Our apartment here is very large and spacious and only an 7 minute walk from my bedroom to a fantastic breakfast in the basement of my office (I can’t stress enough how essential large and cheap breakfasts are to a growing boy like me.) We’ve had a series of hilarious events at home. First, we paid double the going rate to have people clean up the place from its original state. Then, internet took about 5 days to set up. If you have me on GChat or Skype you know the seriousness of this proposition. Then, we took to the washing machine in an attempt to get this vintage 1960′s clunker (likely still runs on leaded gasoline) up and running. In that process, we broke a pipe from the wall (which was held together with tape previously) and lost our water privileges for a couple days. Then, our plumber fixed the water but broke the toilet. Nonetheless, everything’s good now (including the spider’s web of clothes lines) and I’m glad to call it home (#10, I am semi-nomadic).
Working at T2VSoft’s Chinese office is definitely interesting. It’s fun when everyone is trying to communicate very complex technical ideas in either broken English/Chinese or after a few minutes of chatter followed by a 1 sentence translation. My most frequently used phrase is ‘What’s up?’, followed by ‘我不知道’ (wo bu zhi dao – I don’t understand), followed by ‘你想打乒乓球吗？‘ (ni xiang da ping pang qiu ma? – do you want to play ping pong?). The difference in culture is apparent when Jim and I do more of the design and colleagues do more of the tech. It’s cool that I have a lot of freedom to do website redesign, app design, technical framework and then web/app programming. There’s also 3 other coops from universities in Dalian which helps young things up.
Jim’s middle-school friend Charlie came from Tianjin (near Beijing) to stay with us for a week and the next two adventures. The first weekend, the three of us made a trek west of Dalian to a place known for its Japanese style hot springs. This area had once been occupied by the Japanese and now retains some of its culture (like our room below). The hot springs were nice as were lilacs planted around the pool. At night, we went to a traditional ‘make-your-own-soup’ restaurant with some of the nicest people I’ve met. It surprised me to see a picture of Mao Zedong on the wall probably dating back to the Cultural Revolution. It seems his cult of personality still retains some strength in the country-side. We also ate at Japanese style restaurant on a raised platform. In the winter, it has a fire burning underneath to keep warm.

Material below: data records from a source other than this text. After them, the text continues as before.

(** * vegdetect: NDVI computation and thresholded rendering

    A shallow embedding of [compute_ndvi] and [apply_ndvi_threshold] from
    [vegdetect.py].  NumPy's [float64] is IEEE 754 binary64, modelled by the
    standard library's [spec_float] at precision 53 and exponent bound 1024;
    NumPy arrays are a shape together with a row-major buffer; the arrays
    the function binds live in a store, so that "allocates a new array" and
    "writes into an existing one" are different things in the model.

    The display functions and the body of the script are embedded as
    programs that record, in order, the calls on [matplotlib.pyplot] that
    have returned; what a function draws, saves and shows is read off that
    record.  A call that raises ends the function, as reading a band that
    is missing does. *)

From Stdlib Require Import ZArith List Bool Lia Ascii String DecimalString.
From Stdlib Require Import Floats.SpecFloat.
Import ListNotations.

(** ** binary64 *)

Definition float : Type := spec_float.

Module F64.

Definition prec : Z := 53.
Definition emax : Z := 1024.

Definition add : float -> float -> float := SFadd prec emax.
Definition sub : float -> float -> float := SFsub prec emax.
Definition div : float -> float -> float := SFdiv prec emax.
Definition opp : float -> float := SFopp.

(** IEEE comparisons: [==], [<=], [<] of Python floats. *)
Definition eqb : float -> float -> bool := SFeqb.
Definition leb : float -> float -> bool := SFleb.
Definition ltb : float -> float -> bool := SFltb.

(** Conversion of an integer sample, rounding to nearest even as the
    C cast behind [astype(float)] does. *)
Definition of_Z (z : Z) : float := binary_normalize prec emax z 0 false.

Definition zero : float := S754_zero false.
Definition one : float := S754_finite false 4503599627370496 (-52).
Definition half : float := S754_finite false 4503599627370496 (-53).
Definition nan : float := S754_nan.

Definition valid (x : float) : bool := valid_binary prec emax x.

Definition is_finite (x : float) : bool :=
  match x with
  | S754_zero _ | S754_finite _ _ _ => true
  | S754_infinity _ | S754_nan => false
  end.

Definition is_nan (x : float) : bool :=
  match x with S754_nan => true | _ => false end.

Definition is_inf (x : float) : bool :=
  match x with S754_infinity _ => true | _ => false end.

(** [-1 <= x <= 1] in IEEE comparisons. *)
Definition in_unit_interval (x : float) : bool :=
  leb (opp one) x && leb x one.

(** *** The format: digits, exponents, values

    Notions used to reason about rounding: the number of binary digits
    of a mantissa, the exponent the format gives to a magnitude, and an
    order on values [m * 2^e] that stays within the integers. *)

Local Open Scope Z_scope.

Definition digits (m : Z) : Z := Zdigits2 m.

(** What [j] right shifts keep: the quotient, and whether anything was
    lost. *)
Definition shifted (m : Z) (r s : bool) (j : Z) (x : shr_record) : Prop :=
  shr_m x = m / 2 ^ j /\
  (shr_r x || shr_s x = true -> r || s = true \/ m mod 2 ^ j <> 0) /\
  (r || s = false -> m mod 2 ^ j = 0 -> shr_r x || shr_s x = false).

Definition fexp (e : Z) : Z := SpecFloat.fexp prec emax e.

Definition loc_exact (l : location) : bool :=
  match l with loc_Exact => true | _ => false end.

(** A result of magnitude at most one: a zero, or [m * 2^t] with
    [m <= 2^(-t)]. *)
Definition le_one (z : spec_float) : Prop :=
  match z with
  | S754_zero _ => True
  | S754_finite _ m t => t <= -52 /\ Zpos m <= 2 ^ (- t)
  | _ => False
  end.

(** [m1 * 2^e1 <= m2 * 2^e2], said at every scale [2^c] at which both
    sides are integers. *)
Definition vle (m1 e1 m2 e2 : Z) : Prop :=
  forall c, c <= e1 -> c <= e2 -> m1 * 2 ^ (e1 - c) <= m2 * 2 ^ (e2 - c).

(** A mantissa and exponent in the format's normal form. *)
Definition canonical (m e : Z) : Prop := fexp (digits m + e) = e.

(** A sample the formula is meant for: a proper binary64 value, finite and
    not negative. *)
Definition nonneg_sample (x : float) : bool :=
  valid x && is_finite x && leb zero x.

(** A proper binary64 value that is finite, of either sign. *)
Definition finite_sample (x : float) : bool :=
  valid x && is_finite x.

(** The mantissa of [m * 2^e] once written with the exponent [e0 <= e]. *)
Definition aligned (m : positive) (e e0 : Z) : Z := Zpos m * 2 ^ (e - e0).

(** Results that a representable number [mR * 2^eR] bounds from above or
    from below, in magnitude. *)
Definition below (x : float) (mR eR : Z) : Prop :=
  match x with
  | S754_zero _ => True
  | S754_finite _ m t => vle (Zpos m) t mR eR
  | _ => False
  end.

Definition above (y : float) (mR eR : Z) : Prop :=
  match y with
  | S754_infinity _ => True
  | S754_finite _ m t => vle mR eR (Zpos m) t
  | _ => False
  end.

(** Two results that are equal as numbers, or are both not a number. *)
Definition same_number (x y : float) : Prop :=
  eqb x y = true \/ (is_nan x = true /\ is_nan y = true).

End F64.

(** ** NumPy arrays (two-dimensional) *)

Record ndarray (A : Type) : Type := mk_ndarray {
  shape : nat * nat;
  data : list A
}.

Arguments mk_ndarray {A} shape data.
Arguments shape {A} n.
Arguments data {A} n.

Definition rows {A} (a : ndarray A) : nat := fst (shape a).
Definition cols {A} (a : ndarray A) : nat := snd (shape a).

(** The buffer holds exactly rows * cols items. *)
Definition wf_array {A} (a : ndarray A) : Prop :=
  List.length (data a) = rows a * cols a.

Definition item {A} (d : A) (a : ndarray A) (i j : nat) : A :=
  nth (i * cols a + j) (data a) d.

Definition tabulate {A} (r c : nat) (f : nat -> nat -> A) : list A :=
  flat_map (fun i => map (f i) (seq 0 c)) (seq 0 r).

Definition of_rows {A} (c : nat) (l : list (list A)) : ndarray A :=
  mk_ndarray (List.length l, c) (List.concat l).

Definition amap {A B} (f : A -> B) (a : ndarray A) : ndarray B :=
  mk_ndarray (shape a) (map f (data a)).

(** *** Errors the program can end in *)

Inductive error : Type :=
| RasterioIOError      (* the file cannot be opened *)
| IndexError           (* band index out of range *)
| ValueError           (* operands could not be broadcast together;
                          an argument that pyplot refuses *)
| StaleReference       (* a location that is not in the store *)
| OSError.             (* a file that cannot be written *)

Inductive result (A : Type) : Type :=
| Ok (a : A)
| Err (e : error).

Arguments Ok {A} a.
Arguments Err {A} e.

Definition rbind {A B} (r : result A) (k : A -> result B) : result B :=
  match r with
  | Ok a => k a
  | Err e => Err e
  end.

(** *** Broadcasting of binary element-wise operations *)

Definition broadcast_dim (n m : nat) : option nat :=
  if Nat.eqb n m then Some n
  else if Nat.eqb n 1 then Some m
  else if Nat.eqb m 1 then Some n
  else None.

Definition broadcast_shapes (s t : nat * nat) : option (nat * nat) :=
  match broadcast_dim (fst s) (fst t), broadcast_dim (snd s) (snd t) with
  | Some r, Some c => Some (r, c)
  | _, _ => None
  end.

(** An axis of length one is stretched: its only index is 0. *)
Definition stretch (n i : nat) : nat := if Nat.eqb n 1 then 0 else i.

Definition broadcast_to (a : ndarray float) (s : nat * nat) : ndarray float :=
  mk_ndarray s
    (tabulate (fst s) (snd s)
       (fun i j => item F64.nan a (stretch (rows a) i) (stretch (cols a) j))).

Fixpoint zip_with {A B C} (f : A -> B -> C) (l : list A) (m : list B) : list C :=
  match l, m with
  | x :: l', y :: m' => f x y :: zip_with f l' m'
  | _, _ => []
  end.

Definition binop (f : float -> float -> float) (a b : ndarray float)
  : result (ndarray float) :=
  match broadcast_shapes (shape a) (shape b) with
  | None => Err ValueError
  | Some s =>
      Ok (mk_ndarray s
            (zip_with f (data (broadcast_to a s)) (data (broadcast_to b s))))
  end.

(** ** The raster file *)

(** A band as read from the file: integer digital numbers or floating-point
    samples, according to the raster's data type. *)
Inductive band : Type :=
| IntBand (a : ndarray Z)
| FloatBand (a : ndarray float).

Definition band_shape (b : band) : nat * nat :=
  match b with
  | IntBand a => shape a
  | FloatBand a => shape a
  end.

(** [.astype(float)] *)
Definition astype_float (b : band) : ndarray float :=
  match b with
  | IntBand a => amap F64.of_Z a
  | FloatBand a => amap (fun x => x) a
  end.

Record dataset : Type := mk_dataset {
  height : nat;
  width : nat;
  bands : list band
}.

Definition wf_band (h w : nat) (b : band) : Prop :=
  band_shape b = (h, w) /\
  match b with
  | IntBand a => wf_array a
  | FloatBand a => wf_array a
  end.

(** Every band of a raster has the raster's height and width. *)
Definition wf_dataset (d : dataset) : Prop :=
  Forall (wf_band (height d) (width d)) (bands d).

(** [src.read(i)]: bands are numbered from 1. *)
Definition read (src : dataset) (i : nat) : result band :=
  match i with
  | 0 => Err IndexError
  | S k =>
      match nth_error (bands src) k with
      | Some b => Ok b
      | None => Err IndexError
      end
  end.

(** ** The store and the program monad *)

Definition loc := nat.

Record world : Type := mk_world {
  files : list (string * dataset);
  heap : list (ndarray float)
}.

Definition M (A : Type) : Type := world -> result A * world.

Definition ret {A} (a : A) : M A := fun w => (Ok a, w).

Definition bind {A B} (m : M A) (k : A -> M B) : M B :=
  fun w =>
    match m w with
    | (Ok a, w') => k a w'
    | (Err e, w') => (Err e, w')
    end.

Declare Scope prog_scope.
Delimit Scope prog_scope with prog.
Notation "x <- m ;; k" := (bind m (fun x => k))
  (at level 61, m at next level, right associativity) : prog_scope.

Definition lift {A} (r : result A) : M A := fun w => (r, w).

Fixpoint lookup_file (p : string) (fs : list (string * dataset)) : option dataset :=
  match fs with
  | [] => None
  | (q, d) :: fs' => if String.eqb p q then Some d else lookup_file p fs'
  end.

(no, not this picture of Mao)
Then we took a hike through the countryside to find the coastal waters that separates the Bohai Sea and the Yellow Sea (map). The views were spectacular, overlooking rocky cliffs and shining blue seas, differentiated by two shades of blue.

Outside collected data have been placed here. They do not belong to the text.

(** * ProjectSCARS central server: authentication and configuration

    A shallow embedding of the parts of the central server that the
    specification talks about: the configuration objects of
    [centralserver/internals/config_handler.py], the user handler of
    [centralserver/internals/user_handler.py], the OAuth adapters of
    [centralserver/internals/adapters/oauth.py] and the authentication
    routes of [centralserver/routers/auth_routes].

    Python exceptions are values of [Exn]; a call that may raise returns
    [Result A].  The database session is an explicit state that every
    handler receives and returns. *)

From Stdlib Require Import ZArith Ascii String.
From stdpp Require Import base option strings list gmap fin_maps pretty.

Local Open Scope string_scope.
Local Open Scope Z_scope.

Set Warnings "-register-all".

(** ** Python basics *)

Module Py.

(** The exceptions that the modelled code raises or lets through. *)
Inductive Exn : Type :=
| HTTPException (status_code : Z) (detail : string)
| ValueError (msg : string)
| AssertionError (msg : string)
| AttributeError (msg : string)
| JSONDecodeError
| TimeoutException
| IntegrityError
| TypeError (msg : string).

(** The outcome of a call: it raises or it returns. *)
Inductive Result (A : Type) : Type :=
| Raised (e : Exn)
| Returned (a : A).
Arguments Raised {A} e.
Arguments Returned {A} a.

#[global] Instance Result_ret : MRet Result := λ A a, Returned a.
#[global] Instance Result_bind : MBind Result := λ A B k m,
  match m with
  | Raised e => Raised e
  | Returned a => k a
  end.

Definition raise {A} (e : Exn) : Result A := Raised e.

Definition returns {A} (m : Result A) : bool :=
  match m with Returned _ => true | Raised _ => false end.

(** Truth value testing ([bool(x)]) for the types used in the
    configuration: [False], [0], [""] and [[]] are falsy. *)
Class Truthy (A : Type) := truthy : A → bool.

#[global] Instance bool_truthy : Truthy bool := λ b, b.
#[global] Instance Z_truthy : Truthy Z := λ z, negb (Z.eqb z 0).
#[global] Instance string_truthy : Truthy string :=
  λ s, match s with EmptyString => false | String _ _ => true end.
#[global] Instance list_truthy {A} : Truthy (list A) :=
  λ l, match l with [] => false | _ :: _ => true end.
#[global] Instance option_truthy {A} `{Truthy A} : Truthy (option A) :=
  λ o, match o with None => false | Some a => truthy a end.

(** [x or d] where [x : A | None]: the left operand unless it is falsy. *)
Definition py_or {A} `{Truthy A} (x : option A) (d : A) : A :=
  match x with
  | Some v => if truthy v then v else d
  | None => d
  end.
(** What a step of a generator does to its own queue: nothing is ever
    added. *)
Lemma gen_step_own (g : nat) (i : GenInput) (st : State) (G : Generator) :
  streams st !! g = Some G ->
  exists G', streams (gen_step g i st).1 !! g = Some G' /\
    g_roomId G' = g_roomId G /\
    forall q Q' m, gen_queue (g_pc G') = Some q ->
      queue_objs (gen_step g i st).1 !! q = Some Q' -> m ∈ items Q' ->
      gen_queue (g_pc G) = Some q /\
      exists Q, queue_objs st !! q = Some Q /\ m ∈ items Q.
Proof.
  intros HG. unfold gen_step. rewrite HG.
  assert (Hsame : exists G', streams st !! g = Some G' /\
            g_roomId G' = g_roomId G /\
            forall q Q' m, gen_queue (g_pc G') = Some q ->
              queue_objs st !! q = Some Q' -> m ∈ items Q' ->
              gen_queue (g_pc G) = Some q /\
              exists Q, queue_objs st !! q = Some Q /\ m ∈ items Q)
    by (exists G; split_and!; eauto).
  assert (Hleave : forall q pending out, exists G',
            streams (gen_leave g G q pending out st).1 !! g = Some G' /\
            g_roomId G' = g_roomId G /\
            forall q0 Q' m, gen_queue (g_pc G') = Some q0 ->
              queue_objs (gen_leave g G q pending out st).1 !! q0 = Some Q' ->
              m ∈ items Q' ->
              gen_queue (g_pc G) = Some q0 /\
              exists Q, queue_objs st !! q0 = Some Q /\ m ∈ items Q).
  { intros q pending out.
    destruct (gen_leave_frame g G q pending out st) as [Eq [e Es]].
    eexists. rewrite Es, lookup_insert_eq. by split_and!. }
  assert (Hre : forall pc, gen_queue pc = gen_queue (g_pc G) -> exists G',
            streams (set_streams <[g := set_g_pc pc G]> st) !! g = Some G' /\
            g_roomId G' = g_roomId G /\
            forall q0 Q' m, gen_queue (g_pc G') = Some q0 ->
              queue_objs st !! q0 = Some Q' -> m ∈ items Q' ->
              gen_queue (g_pc G) = Some q0 /\
              exists Q, queue_objs st !! q0 = Some Q /\ m ∈ items Q).
  { intros pc E. eexists. simpl. rewrite lookup_insert_eq.
    split_and!; [done | done |]. simpl. rewrite E. eauto. }
  assert (Hwait : forall q waited, gen_queue (g_pc G) = Some q -> exists G',
            streams (if Qle_bool keepalive_timeout waited
                     then (set_streams <[g := set_g_pc (GenYielded q) G]> st,
                           Yield keepalive_chunk)
                     else (st, Suspended)).1 !! g = Some G' /\
            g_roomId G' = g_roomId G /\
            forall q0 Q' m, gen_queue (g_pc G') = Some q0 ->
              queue_objs (if Qle_bool keepalive_timeout waited
                          then (set_streams <[g := set_g_pc (GenYielded q) G]> st,
                                Yield keepalive_chunk)
                          else (st, Suspended)).1 !! q0 = Some Q' ->
              m ∈ items Q' ->
              gen_queue (g_pc G) = Some q0 /\
              exists Q, queue_objs st !! q0 = Some Q /\ m ∈ items Q).
  { intros q waited Hq. destruct (Qle_bool _ _); [|done]. by apply Hre. }
  destruct (g_pc G) eqn:Hpc; destruct i as [| [|] | waited | | e];
    try done; try apply Hleave; try (by apply Hre).
  - rewrite event_generator_subscribe_spec. simpl. eexists.
    rewrite lookup_insert_eq. split_and!; [done | done |]. simpl.
    intros q Q' m [= <-]. rewrite lookup_insert_eq. intros [= <-] Hm.
    by apply elem_of_nil in Hm.
  - destruct (queue_objs st !! q) as [Q|] eqn:HQ; simpl; [|by apply Hwait].
    destruct (items Q) as [|data rest] eqn:HI; simpl; [by apply Hwait|].
    eexists. rewrite lookup_insert_eq. split_and!; [done | done |]. simpl.
    intros q0 Q' m [= <-]. rewrite lookup_alter_eq, HQ. simpl.
    intros [= <-] Hm. simpl in Hm. split; [done|]. exists Q.
    split; [done|]. rewrite HI. by apply list_elem_of_further.
Qed.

The next weekend we went to a nightclub named Mango, a fitting name as mangos are mild aphrodisiacs. There was a lukewarm band followed by a ridiculously good African-American hip-hop trio. I appreciated their non-conventional style more-so than my Chinese friends. Next, we went with some friends to a KTV/karaoke venue where I made an interesting treatment of ‘Beat It’ and ‘Smooth’. It was hilarious to hear Jim’s duets with our friend who studies singing and piano in university. I didn’t know that while he shares the name of a famous sappy music star (林俊傑 – Lin JunJie), he also shares a piece of that musical talent.
While I’m settling in here, my spirit of adventure does not waver. Next weekend, climbing ‘Kung Fu mountain’!